#1 – Hydrate
Anecdotally we all know we need to drink more water – but this is number one on my list of a simple and effective change you can easily and cheaply make. Aim to drink 1.5 – 2 litres of water each day. Use a 500ml water bottle and drink 3-4 of these throughout the day – you should notice improvements in energy, concentration, digestive health and after a few weeks you may then start to notice some improvements in your skin health.
#2 – Sleep
Aim for eight hours sleep a night. Opt for an earlier bedtime and a sleep-inducing bed routine to aid some additional restful sleep. Research suggests the best quality sleep is the sleep we manage before midnight – so set a reminder on your phone to go to bed earlier, turn off your electrical equipment one hour before you want to sleep, enjoy a calming book, consider a soak in a bath or a foot soak in Epsom salts, ensure your bedroom is set up for a restful sleep, all electrical equipment is turned off, light is blocked out and it is a comfortable temperature, aim for a minimum of eight hours in bed to put a spring in your step.
#3 – Chewing
If I had a pound for every person I talk to who doesn’t chew their food I would be pretty rich by now – Aim to chew each mouthful 30 times or chew the food to a baby food consistency before swallowing – this can be such a massive support for your digestive health.

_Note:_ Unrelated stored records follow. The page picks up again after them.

Definition config_save (c : Config) (p : PathPair) (fs : Fs) : result ConfigError unit * Fs :=
  match validate c with
  | Err e => (Err e, fs)
  | Ok _ =>
    match toml_to_string_pretty c with
    | None => (Err TomlSer, fs)
    | Some body =>
      let '(r, fs) := replace_via_tmp p (bytes_of body) fs in (rmap_err Io r, fs)
    end
  end.
End config_file.

(** ** Version sidecar *)

Inductive VersionedConfigError := VIo (path : string) | VJson.

Section sidecar.
Context `{JsonOps SideCar}.

Definition load_sidecar (path : string) (fs : Fs) : result VersionedConfigError (option SideCar) * Fs :=
  let '(r, fs) := fs_read path fs in
  (match r with
   | FileBytes b => match from_slice b with Some sc => Ok (Some sc) | None => Err VJson end
   | NotFound => Ok None
   | ReadFailed => Err (VIo path)
   end, fs).

Definition save_sidecar (v : VersionedConfig) (p : PathPair) (fs : Fs)
    : result VersionedConfigError unit * Fs :=
  match to_vec (sidecar_of v) with
  | None => (Err VJson, fs)
  | Some body =>
    let '(r, fs) := replace_via_tmp p body fs in (rmap_err VIo r, fs)
  end.
End sidecar.

(** ** Trusted peers *)

Inductive TrustError := TIo (path : string) | TJson.

Record TrustFile := { tf_peers : list TrustedPeer }.

Record TrustedPeerStore := { ts_path : PathPair; ts_peers : list TrustedPeer }.

Definition trust_contains (machine_id : string) (s : TrustedPeerStore) : bool :=
  existsb (λ p, bool_decide (tp_machine_id p = machine_id)) (ts_peers s).

Definition trust_get (machine_id : string) (s : TrustedPeerStore) : option TrustedPeer :=
  List.find (λ p, bool_decide (tp_machine_id p = machine_id)) (ts_peers s).

(** Replace the first entry with the peer's id, or append. *)
Fixpoint upsert_peer (peer : TrustedPeer) (ps : list TrustedPeer) : list TrustedPeer :=
  match ps with
  | [] => [peer]
  | q :: ps' => if decide (tp_machine_id q = tp_machine_id peer) then peer :: ps'
                else q :: upsert_peer peer ps'
  end.

Definition drop_peer (machine_id : string) (ps : list TrustedPeer) : list TrustedPeer :=
  List.filter (λ p, bool_decide (tp_machine_id p ≠ machine_id)) ps.

Section trust.
Context `{JsonOps TrustFile}.

Definition trust_load (p : PathPair) (fs : Fs) : result TrustError TrustedPeerStore * Fs :=
  let '(r, fs) := fs_read (pp_path p) fs in
  (match r with
   | FileBytes b =>
     match from_slice b with
     | Some f => Ok {| ts_path := p; ts_peers := tf_peers f |}
     | None => Err TJson
     end
   | NotFound => Ok {| ts_path := p; ts_peers := [] |}
   | ReadFailed => Err (TIo (pp_path p))
   end, fs).

(** The [io::Result] closure of [save]: create the temporary, write, sync,
    rename, sync the directory. *)
Definition trust_commit (p : PathPair) (body : bytes) (fs : Fs) : bool * Fs :=
  let '(ok, fs) := fs_other fs in           (* open with create_new *)
  if negb ok then (false, fs) else
  let '(ok, fs) := fs_write (pp_tmp p) body fs in
  if negb ok then (false, fs) else
  let '(ok, fs) := fs_other fs in           (* sync_all *)
  if negb ok then (false, fs) else
  let '(ok, fs) := fs_rename (pp_tmp p) (pp_path p) fs in
  if negb ok then (false, fs) else
  fs_other fs.                              (* open and sync the directory *)

Definition trust_save (p : PathPair) (peers : list TrustedPeer) (fs : Fs) : result TrustError unit * Fs :=
  let '(ok, fs) := fs_other fs in
  if negb ok then (Err (TIo (pp_parent p)), fs) else
  match to_vec {| tf_peers := peers |} with
  | None => (Err TJson, fs)
  | Some body =>
    let '(ok, fs) := trust_commit p body fs in
    let '(_, fs) := fs_remove (pp_tmp p) fs in
    if negb ok then (Err (TIo (pp_path p)), fs) else (Ok tt, fs)
  end.

Definition trust_upsert (peer : TrustedPeer) (s : TrustedPeerStore) (fs : Fs)
    : result TrustError unit * TrustedPeerStore * Fs :=
  let peers := upsert_peer peer (ts_peers s) in
  let '(r, fs) := trust_save (ts_path s) peers fs in
  match r with
  | Err e => (Err e, s, fs)
  | Ok _ => (Ok tt, {| ts_path := ts_path s; ts_peers := peers |}, fs)
  end.

Definition trust_remove (machine_id : string) (s : TrustedPeerStore) (fs : Fs)
    : result TrustError bool * TrustedPeerStore * Fs :=
  let peers := drop_peer machine_id (ts_peers s) in
  if decide (length peers ≠ length (ts_peers s)) then
    let '(r, fs) := trust_save (ts_path s) peers fs in
    match r with
    | Err e => (Err e, s, fs)
    | Ok _ => (Ok true, {| ts_path := ts_path s; ts_peers := peers |}, fs)
    end
  else (Ok false, s, fs).
End trust.

(** ** Lemmas: the file system under faults *)

Definition content (path : string) (fs : Fs) : option bytes := fs_files fs !! path.

Lemma next_fault_files fs f fs' : next_fault fs = (f, fs') → fs_files fs' = fs_files fs.
Proof. unfold next_fault. destruct (fs_faults fs); naive_solver. Qed.

Lemma fs_other_files fs ok fs' : fs_other fs = (ok, fs') → fs_files fs' = fs_files fs.
Proof.
  unfold fs_other. destruct (next_fault fs) as [f fs1] eqn:E. intros [= _ <-]. by eapply next_fault_files.
Qed.

Lemma fs_write_other path b fs ok fs' q :
  fs_write path b fs = (ok, fs') → q ≠ path → content q fs' = content q fs.
Proof.
  unfold fs_write, content. destruct (next_fault fs) as [f fs1] eqn:E. apply next_fault_files in E.
  destruct f; intros [= _ <-] Hq; simpl; by rewrite lookup_insert_ne, E.
Qed.

Lemma fs_write_ok path b fs fs' : fs_write path b fs = (true, fs') → content path fs' = Some b.
Proof.
  unfold fs_write, content. destruct (next_fault fs) as [f fs1]. destruct f; intros [= <-]; simpl.
  by rewrite lookup_insert_eq.
Qed.

Lemma fs_rename_spec src dst fs ok fs' :
  src ≠ dst → fs_rename src dst fs = (ok, fs') →
  (∀ q, q ≠ src → q ≠ dst → content q fs' = content q fs) ∧
  content dst fs' = if ok then content src fs else content dst fs.
Proof.
  intros Hne. unfold fs_rename, content. destruct (next_fault fs) as [f fs1] eqn:E. apply next_fault_files in E.
  destruct f as [|n]; [destruct (fs_files fs1 !! src) as [b|] eqn:Eb|]; intros [= <- <-]; simpl;
    (split; [intros q Hs Hd|]); rewrite <-?E; try done.
  - by rewrite lookup_insert_ne, lookup_delete_ne.
  - by rewrite lookup_insert_eq.
Qed.

Lemma fs_remove_other path fs ok fs' q :
  fs_remove path fs = (ok, fs') → q ≠ path → content q fs' = content q fs.
Proof.
  unfold fs_remove, content. destruct (next_fault fs) as [f fs1] eqn:E. apply next_fault_files in E.
  destruct f; intros [= _ <-] Hq; simpl; by rewrite ?lookup_delete_ne, ?E.
Qed.
(* ===== verification/Supervisor.v ===== *)
(** * The supervisor ([crates/synbadd/src/supervisor/])

    Config edits and merges ([config_edit.rs]), the IPC dispatcher
    ([requests.rs]), the constructor, the service reconcile and the run loop
    ([mod.rs]), over the Core slice and the network bookkeeping. *)

From Stdlib Require Import ZArith Lia.
From S2P Require Import Prelude Primitives Config Versioned IpcTypes LogParse Store CoreProc SupState NetSync.

(** Answers to one request from outside the supervisor: the audio bridge's (or
    the device probe's) reply, whether the stop marker could be written, and a
    fresh session id. *)
Record REnv := {
  re_env : SEnv;
  re_devices : result string (list AudioDeviceInfo * list AudioDeviceInfo);
  re_status : result string (list PeerAudioStatus);
  re_marker_ok : bool;
  re_session_id : string
}.

Inductive SyncOp :=
| Snapshot
| Merge (peer_machine_id : string) (incoming : VersionedConfig).

Section supervisor.
Context `{JsonSharedOps, Sha256Ops, HexOps, TomlOps, JsonOps SideCar, JsonOps TrustFile}.
Context (our_id our_fingerprint : string) (config_path versions_path : PathPair).
(** [Display] of the errors that reach a client. *)
Context (show_config_error : ConfigError → string) (show_trust_error : TrustError → string).

(** ** Config edits *)

Definition apply_local_edit (env : SEnv) (new_config : Config) (restart_if_running : bool) (s : Sup) : Sup :=
  let differ := core_inputs_differ (sv_config s) new_config in
  let '(v, changed) := apply_local (sv_versioned s) new_config our_id in
  let s := set_sv_versioned v s in
  let s := set_sv_config new_config s in
  let s := if changed then set_sv_fs (save_sidecar v versions_path (sv_fs s)).2 s else s in
  let s := send_event EvConfigChanged s in
  let s := if restart_if_running && co_desired_running (sv_core s) && differ
           then on_core (restart_core (se_core env) new_config) s else s in
  if changed then push_to_trusted_peers env s else s.

Definition set_config (env : SEnv) (new_config : Config) (s : Sup) : result string unit * Sup :=
  match validate new_config with
  | Err e => (Err (show_config_error e), s)
  | Ok _ =>
    let '(r, fs) := config_save new_config config_path (sv_fs s) in
    let s := set_sv_fs fs s in
    match r with
    | Err _ => (Err "persisting new config"%string, s)
    | Ok _ => (Ok tt, apply_local_edit env new_config true s)
    end
  end.

(** The file watcher fired (a burst of events is one call). *)
Definition handle_config_changed (env : SEnv) (s : Sup) : Sup :=
  let '(r, fs) := config_load (pp_path config_path) (sv_fs s) in
  let s := set_sv_fs fs s in
  match r with
  | Ok (Some cfg) => if config_eqb cfg (sv_config s) then s else apply_local_edit env cfg true s
  | Ok None | Err _ => s
  end.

#4 – Practice Mindful Eating
Mindfulness has a whole buzz around it but it is never as important as when it comes to eating – planning your meals across the day and the week can be a simple and effective way to ensure that you get the right blend of nutrients across the week. It can also be a great money saver- aim to add in your 5-10 portions of vegetables, berries and fruit each day, some daily whole grains, daily healthy fats such as olives, avocado or olive oil and 2-3 portions of oily fish a week
as a great base to then work with.
#5 – Reduce Foods that don’t work well for you
These can be slightly trickier to identify but some foods may be triggering inflammation in your body – and may be leading you to go down a path of chronic low-grade inflammation that can lead to chronic disease – common intolerances include sugar, wheat and dairy but if you have digestive symptoms similar to IBS then you may need to look in more detail at the impact of food and nutrients on your symptom. Following a gentle elimination diet may help you to identify which foods just don’t work for you. Aim to eliminate one food at a time for two weeks and monitor your symptoms.
#6 – Move more
A recent survey of UK adults found that more than a third of all adults do not move enough. A lack of physical movement can increase your risk of heart disease, cancer, dementia and type 2 diabetes so it really is important to get a little more active. It is recommended that all adults have a minimum of 150 minutes activity a week – activities such as fast walking (aim to still be able to speak but not hold a conversation), swimming, taking the stairs instead of the elevator are simple options that are easy to incorporate into our daily lives. The 150 minutes can be broken down into bite-sized chunks, so this could be 15 x 10-minute sessions or 5 x 30-minute sessions. Once you have made the 150 minutes a regular habit then look to work on the next target of 300 minutes a week which is what is recommended to super boost your health.
#7 – Boost Healthy Fats
Aim to incorporate some healthy fats into every meal. Focus on adding nuts and seeds and their oils; olives and olive oil; avocado and avocado oil as well as coconut oil and ghee for cooking.
#8 – Reduce sugar and added sugars
Current advice is for adults and children over the age of eleven to have no more than six teaspoons (24g) of added sugar a day. Aim to become label savvy to really identify where the hidden sugars in your diet are – top high sugar products include ‘low-fat’ alternatives, sauces such as ketchup, and fruit juices. Foods that are naturally high in sugar are not included in the added sugar foods but should also be monitored.